_WHAT THIS TASK INVOLVES_.
Look through the data below for the line with "newline ++ newline ++" and the line with "let dotIndex := rfind", then output those two and all lines in between, exactly as written.

_RECORDS FOR THE TASK_.
(** The quiz text the fallback LLM path returns; both arguments are
    unused by the source. *)
Definition format_fallback_quiz (fallback_response topic : string) : string :=
  join_lines [
    "**Multiple Choice Questions (3 questions):**";
    "";
    "1. What is the main purpose of a CV?";
    "   A) To list personal hobbies";
    "   B) To showcase work experience and qualifications";
    "   C) To write a story";
    "   D) To make friends";
    "   Correct Answer: B";
    "";
    "2. What should be included in a professional CV?";
    "   A) Only personal information";
    "   B) Work experience, education, and skills";
    "   C) Only education";
    "   D) Only skills";
    "   Correct Answer: B";
    "";
    "3. What language was the CV written in?";
    "   A) English";
    "   B) French";
    "   C) Dutch";
    "   D) German";
    "   Correct Answer: C";
    "";
    "**Fill in the Blanks (2 questions):**";
    "1. A CV is also known as a ______ [Hint: another name for CV]";
    "   Answer: resume";
    "";
    "2. Blal Masroor worked as a kitchen ______ in restaurants [Hint: job position]";
    "   Answer: assistant";
    "";
    "**Short Answer Questions (2 questions):**";
    "1. What type of work experience does Blal Masroor have?";
    "   Expected Answer: He has experience working in restaurants as a kitchen assistant, with certifications in culinary arts.";
    "";
    "2. What certifications does Blal Masroor have?";
    "   Expected Answer: He has certifications in chocolate making, praline making, bread baking, and pastry making from Centrum voor Volwassenenonderwijs Gent.";
    "";
    "[Generated by fallback LLM - Basic quiz format]" ].

(* ------------------------------------------------------------------ *)
(** ** [extract_key_content] and [validate_file_upload] (src/utils.py) *)

(** A slice bound of [s[start:stop]] for a string of length [len]:
    negative bounds count from the end, and bounds are clamped. *)
Definition slice_index (len : nat) (i : Z) : nat :=
  if (i <? 0)%Z then Z.to_nat (Z.max 0 (Z.of_nat len + i))
  else Nat.min (Z.to_nat i) len.

(** [s[start:stop]], [None] being an omitted bound. *)
Definition slice (s : string) (start stop : option Z) : string :=
  let n := String.length s in
  let a := match start with None => 0 | Some i => slice_index n i end in
  let b := match stop with None => n | Some i => slice_index n i end in
  substring a (b - a) s.

(** ["\n\n... [Content truncated for processing] ...\n\n"] *)
Definition truncation_marker : string :=
  newline ++ newline ++ "... [Content truncated for processing] ..." ++ newline ++ newline.

(** [max_length] is a Python [int]; [//] is floor division, as [Z.div]. *)
Definition extract_key_content (text : string) (max_length : Z) : string :=
  if (Z.of_nat (String.length text) <=? max_length)%Z then text
  else
    let half_length := (max_length / 2)%Z in
    slice text None (Some half_length) ++ truncation_marker
      ++ slice text (Some (- half_length)%Z) None.

(** [str.rfind] for one character: the last index, or [-1]. *)
Fixpoint rfind_from (c : ascii) (s : string) (i : nat) (best : Z) : Z :=
  match s with
  | EmptyString => best
  | String x s' => rfind_from c s' (S i) (if Ascii.eqb x c then Z.of_nat i else best)
  end.

Definition rfind (c : ascii) (s : string) : Z := rfind_from c s 0 (-1).

Definition is_dot (c : ascii) : bool := Ascii.eqb c "."%char.

(** [os.path.splitext(p)[1]] with the POSIX separator (genericpath
    [_splitext]): the text from the last dot of the last path component,
    unless that component has only dots before it. *)
Definition splitext_ext (p : string) : string :=
  let sepIndex := rfind "/"%char p in
  let dotIndex := rfind "."%char p in
  if (sepIndex <? dotIndex)%Z then
    let before := substring (Z.to_nat (sepIndex + 1))
                            (Z.to_nat (dotIndex - (sepIndex + 1))) p in
    if existsb (fun x => negb (is_dot x)) (list_ascii_of_string before)
    then substring (Z.to_nat dotIndex) (String.length p - Z.to_nat dotIndex) p
    else ""
  else "".

(** The fields of a Streamlit uploaded file the code reads. *)
Record UploadedFile := mkFile {
  file_name : string;
  file_size : nat }.

Definition max_size : nat := 10 * 1024 * 1024.

Definition allowed_extensions : list string := [".pdf"; ".docx"].

Definition validate_file_upload (file : option UploadedFile) : bool :=
  match file with
  | None => false
  | Some f =>
      let file_extension := lower (splitext_ext (file_name f)) in
      if negb (existsb (String.eqb file_extension) allowed_extensions) then false
      else if max_size <? file_size f then false
      else true
  end.

(* ------------------------------------------------------------------ *)
(** ** Topic and quiz history of [SmartStudyMemory] (src/memory.py)

    [now] stands for [st.session_state.get("current_time", "Unknown")]. *)

Record TopicEntry := mkTopic {
  t_topic : string;
  t_explanation : string;
  t_timestamp : string }.

(** The [else] branch of [add_topic_explanation]: the first entry whose
    topic equals [topic] case-insensitively gets the new explanation. *)
Fixpoint update_topic (topic explanation now : string) (l : list TopicEntry)
  : list TopicEntry :=
  match l with
  | [] => []
  | t :: l' =>
      if String.eqb (lower (t_topic t)) (lower topic)
      then mkTopic (t_topic t) explanation now :: l'
      else t :: update_topic topic explanation now l'
  end.

Definition add_topic_explanation (topic explanation now : string)
  (topics_explained : list TopicEntry) : list TopicEntry :=
  let existing_topics := map (fun t => lower (t_topic t)) topics_explained in
  if negb (existsb (String.eqb (lower topic)) existing_topics)
  then app topics_explained [mkTopic topic explanation now]
  else update_topic topic explanation now topics_explained.

(** The loop of [get_learning_summary] and [clear_duplicates] keeping the
    first item of each [key] (a lowercased topic); [seen] is
    [seen_topics]. *)
Fixpoint keep_first_by {A} (key : A -> string) (seen : list string) (l : list A) : list A :=
  match l with
  | [] => []
  | t :: l' =>
      if existsb (String.eqb (key t)) seen
      then keep_first_by key seen l'
      else t :: keep_first_by key (key t :: seen) l'
  end.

_YOUR SOLUTION_.
  newline ++ newline ++ "... [Content truncated for processing] ..." ++ newline ++ newline.

(** [max_length] is a Python [int]; [//] is floor division, as [Z.div]. *)
Definition extract_key_content (text : string) (max_length : Z) : string :=
  if (Z.of_nat (String.length text) <=? max_length)%Z then text
  else
    let half_length := (max_length / 2)%Z in
    slice text None (Some half_length) ++ truncation_marker
      ++ slice text (Some (- half_length)%Z) None.

(** [str.rfind] for one character: the last index, or [-1]. *)
Fixpoint rfind_from (c : ascii) (s : string) (i : nat) (best : Z) : Z :=
  match s with
  | EmptyString => best
  | String x s' => rfind_from c s' (S i) (if Ascii.eqb x c then Z.of_nat i else best)
  end.

Definition rfind (c : ascii) (s : string) : Z := rfind_from c s 0 (-1).

Definition is_dot (c : ascii) : bool := Ascii.eqb c "."%char.

(** [os.path.splitext(p)[1]] with the POSIX separator (genericpath
    [_splitext]): the text from the last dot of the last path component,
    unless that component has only dots before it. *)
Definition splitext_ext (p : string) : string :=
  let sepIndex := rfind "/"%char p in
  let dotIndex := rfind "."%char p in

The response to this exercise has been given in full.